*** Information shown Section Begins ***
Lemma build_candidates_spec (names_list : list (list str)) :
  StronglySorted str_le (build_candidates names_list)
  /\ NoDup (build_candidates names_list)
  /\ forall x, In x (build_candidates names_list)
               <-> In x (List.concat names_list) /\ strip x <> [].
Proof.
  unfold build_candidates.
  destruct names_list as [|l ls]; cbn [is_nil negb].
  - split; [constructor|]. split; [constructor|].
    intros x. cbn. tauto.
  - split; [apply sorted_sorted|]. split.
    + apply sorted_nodup, NoDup_filter, unique_from_nodup.
    + intros x. rewrite sorted_in, filter_In. unfold unique.
      rewrite unique_from_in, negb_true_iff, str_eqb_neq.
      cbn [In]. change (u "") with (@nil N). tauto.
Qed.

(** C8, as the code has it.  The list built from the gathered columns
    ascends, has no string twice, and holds exactly the gathered strings
    that are not blank, each as it stands in its column; the two searches
    build their lists this way from the columns their tables have; the
    values of the example give [Kim] and [Lee]. *)
Theorem build_candidates_sorted_unique (names_list : list (list str)) :
  StronglySorted str_le (build_candidates names_list)
  /\ NoDup (build_candidates names_list)
  /\ (forall x, In x (build_candidates names_list)
                <-> In x (List.concat names_list) /\ strip x <> [])
  /\ (forall df_emp df_led df_inv,
        names df_emp df_led df_inv
        = build_candidates
            (gather (gather (gather (gather [] df_emp (u "직원명"))
                               df_led (u "담당자"))
                       df_led (u "관련직원명"))
               df_inv (u "담당자")))
  /\ (forall df_pur df_led df_inv,
        car_nums df_pur df_led df_inv
        = build_candidates
            (gather (gather (gather [] df_pur (u "차량번호"))
                       df_led (u "차량번호"))
               df_inv (u "차량번호")))
  /\ build_candidates [map u ["  "; "Kim"; "Kim"; ""; "Lee"]%string]
     = [u "Kim"; u "Lee"]
  /\ names sample_names sample_none sample_none = [u "Kim"; u "Lee"].
Proof.
  destruct (build_candidates_spec names_list) as [H1 [H2 H3]].
  split; [exact H1|]. split; [exact H2|]. split; [exact H3|].
  split; [reflexivity|]. split; [reflexivity|].
  split; vm_compute; reflexivity.
Qed.

(** C8, as stated, fails: a name with a leading blank is listed as it
    stands, not trimmed. *)
Lemma build_candidates_trimmed_counterexample :
  ~ (forall names_list x,
        In x (build_candidates names_list) -> strip x = x).
Proof.
  intros H. specialize (H [[u " Kim"]] (u " Kim")).
  assert (F : strip (u " Kim") = u " Kim").
  { apply H. vm_compute. now left. }
  vm_compute in F. discriminate F.
Qed.

Lemma build_candidates_sorted_unique_witness :
  NoDup (build_candidates [map u ["  "; "Kim"; "Kim"; ""; "Lee"]%string]).
Proof.
  exact (proj1 (proj2 (build_candidates_sorted_unique
                         [map u ["  "; "Kim"; "Kim"; ""; "Lee"]%string]))).
Defined.
(** * CNAB study quiz: document parser, record store, sampler and grader

    A shallow embedding of [build_db.py] (document parser and SQLite
    upsert), of [GUI/src/quiz_core.py] (sampler and grading engine) and of
    the two older copies of the grader ([quiz.py], [GUI/quiz_core.py]),
    followed by the properties the specification states about them.

    Python [str] values are modelled as [list ascii], restricted to the
    ASCII range: characters above 127 are carried along unchanged and are
    neither whitespace, letters, digits nor word characters.

    The exceptions that the code lets escape are part of the model: the
    [ValueError] of [int] on a number of more than 4300 digits, the
    [OverflowError] of [sqlite3] on an integer outside 64 bits (with the
    rollback of the import), and the [OperationalError] of SQLite on a
    statement with too many bound parameters. *)

From Stdlib Require Import Ascii String ZArith Lia.
From stdpp Require Import gmap strings list.

Open Scope Z_scope.
Open Scope list_scope.

(** ** Python string primitives *)

Module PyStr.

Abbreviation str := (list ascii).

(** A string literal, read as a Python [str]. *)
Definition py (s : string) : str := list_ascii_of_string s.

Definition ord (c : ascii) : N := N_of_ascii c.

Definition in_range (lo hi : N) (c : ascii) : bool :=
  ((lo <=? ord c) && (ord c <=? hi))%N.

(** [str.isspace] on one character, which is also what [\s] matches:
    TAB, LF, VT, FF, CR, the four separators FS, GS, RS, US, and SPACE. *)
Definition isspace (c : ascii) : bool := in_range 9 13 c || in_range 28 32 c.

Definition isdigit (c : ascii) : bool := in_range 48 57 c.
Definition isupper (c : ascii) : bool := in_range 65 90 c.
Definition islower (c : ascii) : bool := in_range 97 122 c.

(** What [\w] matches. *)
Definition isword (c : ascii) : bool :=
  isupper c || islower c || isdigit c || (ord c =? 95)%N.

(** The ASCII range, which the model covers. *)
Definition is_ascii (c : ascii) : bool := (ord c <? 128)%N.

(** [str.upper] and [str.lower] on ASCII text. Python also changes the
    case of letters above 127, not always to one character: what is said
    about case changes is said of ASCII text. *)
Definition upper_char (c : ascii) : ascii :=
  if islower c then ascii_of_N (ord c - 32) else c.
Definition lower_char (c : ascii) : ascii :=
  if isupper c then ascii_of_N (ord c + 32) else c.

Definition upper (s : str) : str := map upper_char s.
Definition lower (s : str) : str := map lower_char s.

Definition eqb (a b : str) : bool := bool_decide (a = b).

(** [bool(s)]: a string is truthy when it is not empty. *)
Definition nonempty (s : str) : bool :=
  match s with [] => false | _ :: _ => true end.

(** [bool(o)] for an [Optional[str]]: [None] and the empty string are falsy. *)
Definition truthy (o : option str) : bool :=
  match o with Some s => nonempty s | None => false end.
*** Information shown Section Ends ***
*What you should do:* Each record must be repeated exactly as it is.

*Answer:*
Lemma build_candidates_spec (names_list : list (list str)) :
  StronglySorted str_le (build_candidates names_list)
  /\ NoDup (build_candidates names_list)
  /\ forall x, In x (build_candidates names_list)
               <-> In x (List.concat names_list) /\ strip x <> [].
Proof.
  unfold build_candidates.
  destruct names_list as [|l ls]; cbn [is_nil negb].
  - split; [constructor|]. split; [constructor|].
    intros x. cbn. tauto.
  - split; [apply sorted_sorted|]. split.
    + apply sorted_nodup, NoDup_filter, unique_from_nodup.
    + intros x. rewrite sorted_in, filter_In. unfold unique.
      rewrite unique_from_in, negb_true_iff, str_eqb_neq.
      cbn [In]. change (u "") with (@nil N). tauto.
Qed.

(** C8, as the code has it.  The list built from the gathered columns
    ascends, has no string twice, and holds exactly the gathered strings
    that are not blank, each as it stands in its column; the two searches
    build their lists this way from the columns their tables have; the
    values of the example give [Kim] and [Lee]. *)
Theorem build_candidates_sorted_unique (names_list : list (list str)) :
  StronglySorted str_le (build_candidates names_list)
  /\ NoDup (build_candidates names_list)
  /\ (forall x, In x (build_candidates names_list)
                <-> In x (List.concat names_list) /\ strip x <> [])
  /\ (forall df_emp df_led df_inv,
        names df_emp df_led df_inv
        = build_candidates
            (gather (gather (gather (gather [] df_emp (u "직원명"))
                               df_led (u "담당자"))
                       df_led (u "관련직원명"))
               df_inv (u "담당자")))
  /\ (forall df_pur df_led df_inv,
        car_nums df_pur df_led df_inv
        = build_candidates
            (gather (gather (gather [] df_pur (u "차량번호"))
                       df_led (u "차량번호"))
               df_inv (u "차량번호")))
  /\ build_candidates [map u ["  "; "Kim"; "Kim"; ""; "Lee"]%string]
     = [u "Kim"; u "Lee"]
  /\ names sample_names sample_none sample_none = [u "Kim"; u "Lee"].
Proof.
  destruct (build_candidates_spec names_list) as [H1 [H2 H3]].
  split; [exact H1|]. split; [exact H2|]. split; [exact H3|].
  split; [reflexivity|]. split; [reflexivity|].
  split; vm_compute; reflexivity.
Qed.

(** C8, as stated, fails: a name with a leading blank is listed as it
    stands, not trimmed. *)
Lemma build_candidates_trimmed_counterexample :
  ~ (forall names_list x,
        In x (build_candidates names_list) -> strip x = x).
Proof.
  intros H. specialize (H [[u " Kim"]] (u " Kim")).
  assert (F : strip (u " Kim") = u " Kim").
  { apply H. vm_compute. now left. }
  vm_compute in F. discriminate F.
Qed.

Lemma build_candidates_sorted_unique_witness :
  NoDup (build_candidates [map u ["  "; "Kim"; "Kim"; ""; "Lee"]%string]).
Proof.
  exact (proj1 (proj2 (build_candidates_sorted_unique
                         [map u ["  "; "Kim"; "Kim"; ""; "Lee"]%string]))).
Defined.
(** * CNAB study quiz: document parser, record store, sampler and grader

    A shallow embedding of [build_db.py] (document parser and SQLite
    upsert), of [GUI/src/quiz_core.py] (sampler and grading engine) and of
    the two older copies of the grader ([quiz.py], [GUI/quiz_core.py]),
    followed by the properties the specification states about them.

    Python [str] values are modelled as [list ascii], restricted to the
    ASCII range: characters above 127 are carried along unchanged and are
    neither whitespace, letters, digits nor word characters.

    The exceptions that the code lets escape are part of the model: the
    [ValueError] of [int] on a number of more than 4300 digits, the
    [OverflowError] of [sqlite3] on an integer outside 64 bits (with the
    rollback of the import), and the [OperationalError] of SQLite on a
    statement with too many bound parameters. *)

From Stdlib Require Import Ascii String ZArith Lia.
From stdpp Require Import gmap strings list.

Open Scope Z_scope.
Open Scope list_scope.

(** ** Python string primitives *)

Module PyStr.

Abbreviation str := (list ascii).

(** A string literal, read as a Python [str]. *)
Definition py (s : string) : str := list_ascii_of_string s.

Definition ord (c : ascii) : N := N_of_ascii c.

Definition in_range (lo hi : N) (c : ascii) : bool :=
  ((lo <=? ord c) && (ord c <=? hi))%N.

(** [str.isspace] on one character, which is also what [\s] matches:
    TAB, LF, VT, FF, CR, the four separators FS, GS, RS, US, and SPACE. *)
Definition isspace (c : ascii) : bool := in_range 9 13 c || in_range 28 32 c.

Definition isdigit (c : ascii) : bool := in_range 48 57 c.
Definition isupper (c : ascii) : bool := in_range 65 90 c.
Definition islower (c : ascii) : bool := in_range 97 122 c.

(** What [\w] matches. *)
Definition isword (c : ascii) : bool :=
  isupper c || islower c || isdigit c || (ord c =? 95)%N.

(** The ASCII range, which the model covers. *)
Definition is_ascii (c : ascii) : bool := (ord c <? 128)%N.

(** [str.upper] and [str.lower] on ASCII text. Python also changes the
    case of letters above 127, not always to one character: what is said
    about case changes is said of ASCII text. *)
Definition upper_char (c : ascii) : ascii :=
  if islower c then ascii_of_N (ord c - 32) else c.
Definition lower_char (c : ascii) : ascii :=
  if isupper c then ascii_of_N (ord c + 32) else c.

Definition upper (s : str) : str := map upper_char s.
Definition lower (s : str) : str := map lower_char s.

Definition eqb (a b : str) : bool := bool_decide (a = b).

(** [bool(s)]: a string is truthy when it is not empty. *)
Definition nonempty (s : str) : bool :=
  match s with [] => false | _ :: _ => true end.

(** [bool(o)] for an [Optional[str]]: [None] and the empty string are falsy. *)
Definition truthy (o : option str) : bool :=
  match o with Some s => nonempty s | None => false end.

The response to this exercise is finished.